Амин считал себя коммунистом, очень любил Сталина и пытался во всем подражать ему, но более всего преуспел, подражая в уничтожении своего народа. Однако не успел — да это было и не возможно, так как число погибших по воле Сталина значительно превышало все население Афганистана — сравниться в этом отношении с любимым им великим человеком и еще более великим мерзавцем. Кровавый террор, стремление уничтожить все, связанное с прежним режимом, озлобляло и без того мятущееся в социальном хаосе население. А преданные новому президенту немногочисленные холуи вслед за ним продолжали болтать вздор о строительстве социализма и диктатуре пролетариата, который в Афганистане нужно было еще поискать.
В стране полыхали мятежи и, как верховой пожар в летней тайге, перебрасывались из одной провинции в другую. Шла гражданская война, и моджахеды брали верх. Реально назрела угроза государственного переворота исламских фундаменталистов. Созданная на востоке с помощью Пакистана мощная группировка войск вооруженной оппозиции могла бы в течение суток захватить Кабул и только ожидала приказа. Правительственная армия, ослабленная и обезглавленная после аминовских чисток и репрессий, не в состоянии была оказать сколько-нибудь серьезное сопротивление.
Амин запаниковал и слал Брежневу одну за другой истеричные просьбы о вводе в страну советских войск: «Судьба революции на волоске, вы обязаны помочь». Насчет обязанности — ерунда, никто ничем ему не был обязан. Но помощь была оказана.
Не смерть тысяч безвинных людей, не жестокий террор Амина против своего народа определили келейное решение всевластной четверки —Брежнев, Андропов, Устинов, Громыко — о вводе в Афганистан ограниченного контингента советских войск. Само собой, сказалась обеспокоенность надвигавшимся на южные границы страны валом исламского фундаментализма, следовательно, почти неизбежным наплывом ислама на советские мусульманские республики. Но ведь такая угроза в той или иной мере существовала всегда.

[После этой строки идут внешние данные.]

(* ===== verification/TimerCheck.v ===== *)
(** * The check of the timers, with timeout functions that call timers

    [rt_timer_check] (rt-thread/src/timer.c) runs the timeout functions of the
    timers that are due.  Here a timeout function is any program: it starts, stops,
    detaches and changes any timers, its own included, and decides by all that
    happened before.  Timers may also be overdue, when ticks went by without a
    check.  The order of a list is the order of the expiries after a tick [b] that
    lies behind all of them; [b] and the present tick are less than half a range
    apart, together with the longest time [M] of a timer.

    The theorems: a check ends, its log says which due timer fired and which one an
    earlier timeout function called off, and what the last word on each timer was;
    with a check at every tick a timer fires on time, whatever the timeout functions
    of the other timers do to the timers that are not it. *)

From Stdlib Require Import Sorted.
From stdpp Require Import functions.
From S2P Require Import Prelude Timer.

Module TimerCheck.
Import Timer.

(** ** Timeout functions *)

Section Calls.
Context {I : Type} `{EqDecision I}.

(** What a timeout function may call; [rt_timer_delete] does to the lists what
    [rt_timer_detach] does. *)
Inductive tcall :=
| Start (j : I) | Stop (j : I) | Detach (j : I)
| SetTime (j : I) (n : Z) | SetOneShot (j : I) | SetPeriodic (j : I).
(** What the log of a run says. *)
Inductive tev := Fired (i : I) | Called (c : tcall).
Lemma clear_mask g m p :
  0 <= g < 2 ^ 32 -> 0 <= p < 32 -> (m = 2 ^ p \/ m = 0) ->
  0 <= Z.land g (Z.lnot m) < 2 ^ 32 /\
  forall q, 0 <= q -> Z.testbit (Z.land g (Z.lnot m)) q =
    Z.testbit g q && negb ((q =? p) && (m =? 2 ^ p)).
Proof.
  intros Hg Hp Hm. pose proof (Z.pow_pos_nonneg 2 p ltac:(lia) ltac:(lia)).
  assert (Z.land g (Z.lnot m) = Z.ldiff g m) as -> by by rewrite Z.ldiff_land.
  assert (forall q, 0 <= q -> Z.testbit (Z.ldiff g m) q = Z.testbit g q && negb ((q =? p) && (m =? 2 ^ p))) as Hb.
  { intros q Hq. rewrite Z.ldiff_spec. destruct Hm as [-> | ->].
    - rewrite Z.pow2_bits_eqb by lia. rewrite Z.eqb_refl, andb_true_r. by rewrite (Z.eqb_sym p q).
    - rewrite Z.bits_0. destruct (Z.eqb_spec 0 (2 ^ p)); [lia|]. by rewrite andb_false_r. }
  split; [|exact Hb].
  enough (0 <= Z.ldiff g m <= g) by lia. apply Z.ldiff_le; [lia|].
  apply Z.bits_inj'. intros q Hq. rewrite !Z.ldiff_spec, Z.bits_0.
  by destruct (Z.testbit g q), (Z.testbit m q).
Qed.
Lemma unlinked_spec t k : unlinked t k = true <-> forall a, t ∉ members a k.
Proof.
  unfold unlinked, members. rewrite bool_decide_eq_true, map_Forall_lookup. split.
  - intros H a. destruct (lists k !! a) eqn:E; [by eapply H|apply not_elem_of_nil].
  - intros H a l E. specialize (H a). by rewrite E in H.
Qed.

Lemma float_unlinked t cur k : sched_inv (Some t) cur k -> unlinked t k = true.
Proof. intros I. apply unlinked_spec. intros a Ha. by destruct (si_belongs _ _ _ I a t Ha). Qed.

(** Everything but the lists and the group is as it was. *)
Record same_but_lists (k k' : kernel) : Prop := {
  sl_thread : thread k' = thread k;
  sl_current : rt_current_thread k' = rt_current_thread k;
  sl_priority : rt_current_priority k' = rt_current_priority k;
  sl_lock : rt_scheduler_lock_nest k' = rt_scheduler_lock_nest k;
  sl_nest : rt_interrupt_nest k' = rt_interrupt_nest k;
  sl_timers : timers k' = timers k }.

Lemma del_nil_iff t l : del t l = [] <-> forall j, j ∈ l -> j = t.
Proof.
  split.
  - intros E j Hj. destruct (decide (j = t)) as [|Hne]; [done|].
    assert (j ∈ del t l) as H by by apply elem_of_del. rewrite E in H. inversion H.
  - intros H. destruct (del t l) as [|j l'] eqn:E; [done|].
    assert (j ∈ del t l) as [Hj Hne]%elem_of_del by (rewrite E; by left). by apply H in Hj.
Qed.

(** The bit map without the bit of a row that is left empty. *)
Definition group_without (t : nat) (k : kernel) : Z :=
  if bool_decide (del t (members (Ready (Z.to_nat (current_priority (thread k t)))) k) = [])
  then Z.land (rt_thread_ready_priority_group k) (Z.lnot (number_mask (thread k t)))
  else rt_thread_ready_priority_group k.
Lemma chain_cut s h l k node n l2 :
  chain s h l -> NoDup (h :: l) -> h :: l = k ++ node :: n :: l2 ->
  s !! node = Some (Some n) /\ chain s n l2 /\ chain (<[node := head l2]> s) h (tail (k ++ node :: l2)).
Proof.
  revert h l. induction k as [|y k IH]; intros h l C Nd E; injection E as -> E; subst l.
  - destruct C as [E1 C2]. split_and!; [done|done|]. cbn [app tail].
    apply NoDup_cons in Nd as [Hn Nd]. destruct l2 as [|x l2]; cbn [head chain] in *; [apply lookup_insert_eq|].
    split; [apply lookup_insert_eq|]. apply chain_set; [apply C2|]. intros Hin. apply Hn. by right.
  - apply NoDup_cons in Nd as [Hy Nd]. cbn [app tail].
    assert (exists z r, k ++ node :: n :: l2 = z :: r /\ k ++ node :: l2 = z :: tail (k ++ node :: l2)) as (z & r & Ez & Ez')
      by (destruct k; do 2 eexists; done).
    rewrite Ez in C, Nd, Hy. destruct C as [Ey C]. destruct (IH z r C Nd (eq_sym Ez)) as (H1 & H2 & H3).
    split_and!; [done|done|]. rewrite Ez'. split; [|done]. rewrite lookup_insert_ne; [done|].
    intros ->. apply Hy. rewrite <- Ez. apply elem_of_app. right. by left.
Qed.
(** Removing an object that is not in the list changes nothing. *)
Lemma slist_remove h n s l :
  slist s h l -> exists s', rt_slist_remove h n s = Ok s' /\ slist s' h (filter (fun x => x <> n) l).
Proof.
  intros L. pose proof (slist_size s h l L). destruct L as [Nd C]. unfold rt_slist_remove.
  destruct (find_loop_ok (S (size s)) h n s l C) as (node & E & Hcase); [lia|]. rewrite E. cbn [mbind result_bind].
  destruct Hcase as [[Hn En]|(k & l2 & El)].
  - rewrite (next_ok _ _ _ En). cbn [mbind result_bind]. exists s. split; [done|].
    replace (filter _ l) with l; [done|]. clear -Hn. induction l as [|x l IH]; [done|].
    apply not_elem_of_cons in Hn as [Hx Hl]. rewrite filter_cons_True by done. by rewrite <- IH.
  - destruct (chain_cut s h l k node n l2 C Nd El) as (E1 & C2 & C3). rewrite (next_ok _ _ _ E1). cbn [mbind result_bind].
    rewrite (chain_next _ _ _ C2). cbn [mbind result_bind].
    rewrite sset_next_ok by (apply elem_of_dom; by eexists). eexists. split; [done|].
    assert (h :: filter (fun x => x <> n) l = k ++ node :: l2) as Ef.
    { assert (forall r : list P, n ∉ r -> filter (fun x => x <> n) r = r) as Hid.
      { induction r as [|x r IH]; [done|]. intros [Hx Hr]%not_elem_of_cons. rewrite filter_cons_True by done. by rewrite IH. }
      assert (NoDup ((k ++ [node]) ++ n :: l2)) as N' by (rewrite <- app_assoc; cbn [app]; by rewrite <- El).
      apply NoDup_app in N' as (_ & N1 & N2). apply NoDup_cons in N2 as [N2 _].
      assert (n ∉ k ++ [node]) as N3 by (intros Hin; apply (N1 n Hin); by left).
      destruct k as [|y k]; injection El as -> ->; cbn [app] in *.
      - rewrite filter_cons_False by tauto. by rewrite Hid.
      - f_equal. apply not_elem_of_cons in N3 as [_ N3].
        replace (k ++ node :: n :: l2) with ((k ++ [node]) ++ n :: l2) by by rewrite <- app_assoc.
        rewrite filter_app, filter_cons_False, !Hid by (done || tauto). by rewrite <- app_assoc. }
    split.
    + rewrite Ef. rewrite El in Nd. replace (k ++ node :: n :: l2) with ((k ++ [node]) ++ n :: l2) in Nd by by rewrite <- app_assoc.
      rewrite <- Permutation_middle, <- app_assoc in Nd. by apply NoDup_cons in Nd as [_ ?].
    + replace (filter _ l) with (tail (k ++ node :: l2)) by (by rewrite <- Ef). done.
Qed.
End Store.
End SList.
(** *** What a timeout leaves behind *)

(** Thread 2 owns the mutex; thread 4 with priority 5 waits for it for 3 ticks
    and gives up: thread 2 keeps priority 5 though nobody waits any more. *)
Definition boost_survives : option (Z * Z * list nat) :=
  match (
    '(_, m, k) ← rt_mutex_take RT_WAITING_FOREVER mutex0 car;
    k ← spawn 4 5 k;
    '(_, m, k) ← rt_mutex_take 3 m k;
    k ← clock_ticks 3 k;
    Ok (rt_mutex_take_end 4 k, priority k 2%nat, members (Waiting 8) k)) with
  | Ok r => Some r
  | Fault _ => None
  end.
Lemma timeout_keeps_boost : boost_survives = Some (- RT_ETIMEOUT, 5, []).
Proof. vm_compute. reflexivity. Qed.

End Ipc.
(** [q] and [qs] are the addresses of the list heads in the object. *)
Definition rt_mb_init (q qs : nat) (msgpool : list Z) (sz flag : Z) (k : kernel)
  : result (rt_mailbox * kernel) :=
  _ ← rt_assert ((flag =? RT_IPC_FLAG_FIFO) || (flag =? RT_IPC_FLAG_PRIO));
  Ok (mk_mb (mk_ipc q flag) msgpool (u16 sz) 0 0 0 qs,
      new_head qs (new_head q k)).

Definition rt_mb_detach (mb : rt_mailbox) (k : kernel) : result kernel :=
  k ← _ipc_list_resume_all (mb_queue mb) k;
  _ipc_list_resume_all (suspend_sender_thread mb) k.

(** From "set ptr" to the end of [rt_mb_send_wait]. *)
Definition mb_store (value : Z) (mb : rt_mailbox) : result rt_mailbox :=
  pool ← aset (msg_pool mb) (in_offset mb) value;
  let mb := set_in pool (in_offset mb + 1) mb in
  Ok (if size mb <=? in_offset mb then set_in pool 0 mb else mb).
Definition mb_put (value : Z) (mb : rt_mailbox) (k : kernel) : result (outcome * rt_mailbox * kernel) :=
  mb ← mb_store value mb;
  if entry mb <? RT_MB_ENTRY_MAX then
    let mb := set_entry (entry mb + 1) mb in
    k ← wake_first (mb_queue mb) k;
    Ok (Return RT_EOK, mb, k)
  else Ok (Return (- RT_EFULL), mb, k).

(** The loop of [rt_mb_send_wait], from its head to the next switch or to the
    end of the call. *)
Definition send_wait_loop (thread : option nat) (value : Z) (w : wait) (mb : rt_mailbox) (k : kernel)
  : result (outcome * rt_mailbox * kernel) :=
  if entry mb =? size mb then
    t ← the_thread thread;
    let k := with_thread (set_error RT_EOK) t k in
    if w_timeout w =? 0 then Ok (Return (- RT_EFULL), mb, k)
    else
      '(w, k) ← wait_on (suspend_sender_thread mb) (mb_flag mb) t w k;
      Ok (Wait w, mb, k)
  else mb_put value mb k.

Мощным побуждающим импульсом для принятия решения о вводе войск в соседнюю дружественную страну сыграло смещение Амином с поста президента и последовавшее затем убийство Тараки. Этот кровавый произвол потряс и ошеломил советское руководство. Особенно тяжело это поразило Брежнева, недавно целовавшего Тараки на приеме в Москве. Гневный жар эмоций устранил длительные сомнения. Однако невозможно допустить, что такое решение было бы принято, если бы правящая четверка могла предвидеть его катастрофические последствия, если бы могла предположить, что локальная карательная экспедиция, какой она виделась вначале, перерастет в затянувшуюся на годы войну. Такая политическая ошибка в той международной обстановке — за пределами не подверженного патологическим отклонения человеческого разума. Если нападение Гитлера на СССР с полностью отмобилизованной, блестяще подготовленной армией, имеющий надежный тыл с перспективой его усиления и развития, считать авантюрой, то ввод неподготовленного к боевым действиям незначительного контингента советских войск в Афганистан, можно бы считать авантюрой вдвойне, преследуй она глобальные цели. Но цели, по всей видимости, были локальными: привести к власти группировку преследуемого Амином Кармаля, для чего необходимо было покончить с Амином; перекрыть главные артерии снабжения мятежников из соседних стран оружием и боеприпасами; остановить распространение военной экспансии оппозиции; обучить и вооружить правительственные войска, которые потом должны будут самостоятельно покончить с моджахедами; вывести советские войска в обмен на прекращение зарубежной финансовой и военной помощи повстанцам.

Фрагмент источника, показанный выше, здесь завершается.